Ladysmith
- First edition cover from 1999
- Author: Giles Foden
- Language: English
- Genre: Historical novel
- Publisher: Faber and Faber
- Publication date: 2 December 1999
- Publication place: United Kingdom UK
- Media type: Print (Hardback & Paperback)
- Pages: 336 pp (UK paperback edition) & 304 pp. (US hardback edition)
- ISBN: 0-571-19733-7 (UK first paperback edition) & ISBN 0-375-40920-3 (US hardback edition)
- OCLC: 42407140

= Ladysmith (novel) =

1999 novel by Giles Foden

Ladysmith is Giles Foden’s second novel.
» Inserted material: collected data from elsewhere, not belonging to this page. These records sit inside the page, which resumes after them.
(** ** Records from wire objects *)

Section WireFacts.

Variable float_of_str : string -> option float.

Local Abbreviation level_from_object := (PriceLevel.from_object float_of_str).
Local Abbreviation update_from_object := (Wire.PartialUpdate_from_object float_of_str).
Local Abbreviation snapshot_from_object := (Wire.Snapshot_from_object float_of_str).

Lemma level_from_list (l : PriceLevel.t) :
  level_from_object (Wire.level_as_list l) = Return l.
Proof. destruct l. reflexivity. Qed.

Lemma level_from_dict (l : PriceLevel.t) :
  level_from_object (Wire.level_as_dict l) = Return l.
Proof. destruct l. reflexivity. Qed.

Lemma levels_from_shape (shape : PriceLevel.t -> pyobj) (lvls : list PriceLevel.t) :
  (forall l, level_from_object (shape l) = Return l) ->
  Wire.levels_from float_of_str (map shape lvls) = Built lvls.
Proof.
  intros Hshape. unfold Wire.levels_from.
  assert (H : for_each level_from_object (map shape lvls) = Return lvls).
  { induction lvls as [| l lvls IH]; trivial.
    simpl. rewrite Hshape. simpl. now rewrite IH. }
  now rewrite H.
Qed.

Lemma update_from_message (shape : PriceLevel.t -> pyobj) (u : PartialUpdate.t) :
  (forall l, level_from_object (shape l) = Return l) ->
  update_from_object (Wire.update_message shape u) = Built u.
Proof.
  intros Hshape. destruct u as [bids asks first last].
  unfold Wire.PartialUpdate_from_object, Wire.update_message. simpl.
  now rewrite !levels_from_shape.
Qed.

Lemma snapshot_from_message (shape : PriceLevel.t -> pyobj) (s : Snapshot.t) :
  (forall l, level_from_object (shape l) = Return l) ->
  snapshot_from_object (Wire.snapshot_message shape s) = Built s.
Proof.
  intros Hshape. destruct s as [bids asks last].
  unfold Wire.Snapshot_from_object, Wire.snapshot_message. simpl.
  now rewrite !levels_from_shape.
Qed.
(** The complete dashboard on typed data. *)
Lemma dashboard_ok pop trend fav wl w avg :
  let rp := (pop 1 w).1 in
  let rt := (trend "day" (pop 1 w).2).1 in
  let favorites := or_empty (fav (trend "day" (pop 1 w).2).2).1 in
  let watchlist := or_empty (wl (fav (trend "day" (pop 1 w).2).2).2).1 in
  keeps_typed_values →
  Forall (fun m => enrichable m = true) (first_twelve rp) →
  Forall (fun m => enrichable m = true) (first_twelve rt) →
  typed_ratings favorites →
  compute_avg_rating favorites = Ok avg →
  ∃ feed,
    (get_complete_dashboard pop trend fav wl w).1 = Ok feed ∧
    enrich_all (first_twelve rp) favorites watchlist = Ok (popular_movies feed) ∧
    enrich_all (first_twelve rt) favorites watchlist = Ok (trending_movies feed) ∧
    total_favorites (stats feed) = length favorites ∧
    total_watchlist (stats feed) = length watchlist ∧
    avg_rating (stats feed) = avg.
Proof.
  intros rp rt favorites watchlist Hlaw Hp Ht Htyped Havg.
  destruct (dashboard_cases pop trend fav wl w) as [_ ->].
  fold rp rt favorites watchlist.
  destruct (enrich_all_ok _ favorites watchlist Hlaw Hp Htyped) as [ep ->].
  destruct (enrich_all_ok _ favorites watchlist Hlaw Ht Htyped) as [et ->].
  rewrite Havg. by eexists.
Qed.

Lemma dashboard_inv pop trend fav wl w feed :
  let rp := (pop 1 w).1 in
  let rt := (trend "day" (pop 1 w).2).1 in
  let favorites := or_empty (fav (trend "day" (pop 1 w).2).2).1 in
  let watchlist := or_empty (wl (fav (trend "day" (pop 1 w).2).2).2).1 in
  (get_complete_dashboard pop trend fav wl w).1 = Ok feed →
  enrich_all (first_twelve rp) favorites watchlist = Ok (popular_movies feed) ∧
  enrich_all (first_twelve rt) favorites watchlist = Ok (trending_movies feed) ∧
  compute_avg_rating favorites = Ok (avg_rating (stats feed)) ∧
  total_favorites (stats feed) = length favorites ∧
  total_watchlist (stats feed) = length watchlist.
Proof.
  intros rp rt favorites watchlist.
  destruct (dashboard_cases pop trend fav wl w) as [_ ->].
  fold rp rt favorites watchlist.
  destruct (enrich_all (first_twelve rp) _ _); [|done].
  destruct (enrich_all (first_twelve rt) _ _); [|done].
  destruct (compute_avg_rating _); [|done].
  by intros [= <-].
Qed.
It was published in 1999 by Faber and Faber.

==Plot summary==

The time is November 1899 through February 1900; the place is Ladysmith, a small railway town in the British Colony of Natal near the border with the Boer Republics. The Boers have surprised the world with initial victories over the British Army and have now laid siege to Ladysmith. As they shell the town from the surrounding hills, people die, disease is rampant, structures collapse, starvation looms, there is panic about enemy agents, and yet the British muddle through.

The setting of Giles Foden’s novel is historically accurate, and a number of historical figures appear as characters; for example, the Boers arrest a young reporter named Winston Churchill as he struggles to reach the besieged town, and an Indian lawyer-turned-medical volunteer named Mohandas K. Gandhi becomes more committed to his philosophy of active non-violence.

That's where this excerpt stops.